These results are supplied for informational purposes only.Prescribing decisions should be made based on the approved package insert.
For publications based on this study, see associated bibliography.
PROPRIETARY DRUG NAME®/GENERIC DRUG NAME: Genotropin®/Somatotropin
PROTOCOL NO.: 93-8122-003
PROTOCOL TITLE: A Multicentre Trial Evaluating the Efficacy and Safety of Genotropin in Children Short for Gestational Age – A Follow-Up of Pubertal Patients
Study Centres: A total of 14 centres took part in the study in Germany.
Study Initiation Date and Primary Completion or Completion Dates: 16 February 1994 to 17 April 2002
Phase of Development: Phase 3
Study Objectives: The primary objective was to evaluate whether somatropin can normalize final height in children born short for gestational age (SGA) without catch-up growth until the age of 2 years.
The secondary objectives were to study the safety of somatropin and to further evaluate the efficacy of long-term treatment to final height
METHODS
Study Design: This synopsis only includes data from the 26 subjects who had completed 2 years of somatropin treatment and were pubertal by 30 June 1997. These subjects were included in an extension of the trial.

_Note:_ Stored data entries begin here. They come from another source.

Lemma parseZone_hhmm (neg : bool) z : (0 <= z < 1440)%Z ->
  parseZone ((if neg then "-" else "+") +:+ appendInt (z / 60) 2 +:+ ":" +:+ appendInt (z mod 60) 2)
  = Some (if neg then (- (z * 60))%Z else (z * 60)%Z).
Proof.
  intros Hz. unfold parseZone.
  set (s := (if neg then "-" else "+") +:+ appendInt (z / 60) 2 +:+ ":" +:+ appendInt (z mod 60) 2).
  assert (Hlen : String.length s = 6%nat) by (unfold s; destruct neg; len_tac).
  rewrite decide_False by (intros Hs; rewrite Hs in Hlen; discriminate).
  rewrite Hlen. cbn [Nat.eqb negb].
  assert (E1 : go_slice s 1 3 = appendInt (z / 60) 2).
  { unfold s. destruct neg; slice_tac; apply go_slice_full; len_tac. }
  assert (E2 : go_slice s 4 6 = appendInt (z mod 60) 2).
  { unfold s. destruct neg; slice_tac; apply go_slice_full; len_tac. }
  assert (Hd : (0 <= z / 60 < 24)%Z) by (split; [apply Z.div_pos | apply Z.div_lt_upper_bound]; lia).
  pose proof (Z.mod_pos_bound z 60). pose proof (Z.div_mod z 60).
  rewrite E1, E2, !parseUint_appendInt by (cbn; lia).
  assert (C : char_at s 0 "-" = neg /\ char_at s 0 "+" = negb neg /\ char_at s 3 ":" = true).
  { unfold char_at, s. destruct neg; slice_tac; cbn; split_and!; reflexivity. }
  destruct C as (-> & -> & ->). destruct neg; cbn; f_equal; lia.
Qed.

Lemma appendZone_head off :
  exists c z, appendZone off = String c z /\ is_digit c = false /\ c <> "."%char.
Proof.
  unfold appendZone. destruct (off =? 0)%Z; [by exists "Z"%char, ""|].
  destruct (Z.quot off 60 <? 0)%Z; rewrite string_app_cons, string_app_nil_l; eexists _, _; by split.
Qed.

(** [parseZone] reads back the zone of an offset of less than a day as
    the whole minutes [appendZone] wrote: the seconds of the offset are
    lost. *)
Lemma parseZone_format off :
  (- 86400 < off < 86400)%Z -> parseZone (appendZone off) = Some (60 * Z.quot off 60)%Z.
Proof.
  intros Hb. unfold appendZone. destruct (off =? 0)%Z eqn:E0.
  - apply Z.eqb_eq in E0 as ->. reflexivity.
  - assert (Hq : (Z.abs (Z.quot off 60) < 1440)%Z).
    { rewrite <- (Z.quot_abs off 60) by lia. change (Z.abs 60) with 60%Z.
      rewrite Z.quot_div_nonneg by lia. apply Z.div_lt_upper_bound; lia. }
    destruct (Z.quot off 60 <? 0)%Z eqn:Es; cbv zeta.
    + rewrite (parseZone_hhmm true) by lia. f_equal. lia.
    + rewrite (parseZone_hhmm false) by lia. f_equal. lia.
Qed.
(** A day in a zone whose offset has seconds (local mean time of
    Amsterdam before 1937, [+00:19:32]). *)
Definition lmtNow : Time := mkTime 1900 6 1 12 0 0 0 1172.

Lemma Decode_marshal_trailing_witness :
  valid_time testNow /\
  exists body, marshalRelayCount (rawCountToSend testNow) = Some body /\
    Decode (body +:+ " trailing garbage") = inr (rawCountToSend testNow).
Proof.
  assert (Ht : valid_time testNow) by (unfold valid_time; cbn; lia).
  split; [exact Ht|].
  apply (Decode_marshal_trailing (rawCountToSend testNow) " trailing garbage");
    [reflexivity | exact Ht | reflexivity | unfold int64_range; cbn; lia ..].
Defined.

Lemma Decode_marshal_truncates_zone_witness :
  valid_time lmtNow /\
  exists body, marshalRelayCount (rawCountToSend lmtNow) = Some body /\
    Decode body = inr (rawCountToSend (mkTime 1900 6 1 12 0 0 0 1140)) /\
    (Decode body = inr (rawCountToSend lmtNow) <-> (1172 mod 60 = 0)%Z).
Proof.
  assert (Ht : valid_time lmtNow)
    by (unfold valid_time; replace (daysIn _ _) with 30%Z by reflexivity; cbn; lia).
  split; [exact Ht|].
  apply (Decode_marshal_truncates_zone (rawCountToSend lmtNow));
    [reflexivity | exact Ht | unfold int64_range; cbn; lia ..].
Defined.

(** A key of the byte [0xff], which starts no UTF-8 sequence. *)
Definition badKey : string := String (ascii_of_nat 255) EmptyString.

Lemma Decode_marshal_coerces_key_witness :
  key_bytes badKey = true /\ ascii_only badKey = false /\
  exists body, marshalRelayCount (mkRelayCount badKey testNow 21 7) = Some body /\
    Decode body = inr (mkRelayCount (String (ascii_of_nat 239) (String (ascii_of_nat 191)
                                       (String (ascii_of_nat 189) EmptyString))) testNow 21 7) /\
    (Decode body = inr (mkRelayCount badKey testNow 21 7) <-> ascii_only badKey = true).
Proof.
  assert (Ht : valid_time testNow) by (unfold valid_time; cbn; lia).
  split_and!; [reflexivity | reflexivity |].
  apply (Decode_marshal_coerces_key (mkRelayCount badKey testNow 21 7));
    [reflexivity | exact Ht | reflexivity | unfold int64_range; cbn; lia ..].
Defined.

(** Two valid keys of one key set. *)
Definition twoKeys : gmap string bool := <["k1" := true]> (<["k2" := true]> ∅).

Lemma serve_credential_equiv_witness :
  req_equiv twoKeys (newRequest MethodPost countPath testBody "k1")
                    (newRequest MethodPost countPath testBody "k2") /\
  serve (D:=Mock) (NewRouter twoKeys "8080") (newRequest MethodPost countPath testBody "k1") =
  serve (NewRouter twoKeys "8080") (newRequest MethodPost countPath testBody "k2").
Proof.
  assert (Hr : req_equiv twoKeys (newRequest MethodPost countPath testBody "k1")
                                 (newRequest MethodPost countPath testBody "k2"))
    by repeat split.
  split; [exact Hr | exact (serve_credential_equiv twoKeys "8080" _ _ Hr)].
Defined.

The original study was designed as a prospective, single-armed, uncontrolled, open-labelled, non-comparative, multicenter study. Short pre-pubertal children born SGA (height standard deviation score (SDS) for chronological age below –2.0 SD were to be treated from baseline visit with somatropin, 0.067 mg (0.2 IU)/kg body weight per day for 2 years. Study visits were scheduled at 1 and 3 months after baseline and every 3 months thereafter.
For the 150 subjects who were still pre-pubertal after 2 years of treatment (by 30 June 1997), the study was closed and the results were reported separately.
For the 26 subjects that were included in the extension of the trial, the study continued and the subjects were treated as before with somatropin, 0.067 mg (0.2 IU)/kg body weight per day until they reached final height (a growth rate less than 2 cm/year). Subjects were followed at regular 6-month intervals. Safety, height, weight, and puberty staging were measured at every visit. X-rays for bone age reading were taken on a yearly basis.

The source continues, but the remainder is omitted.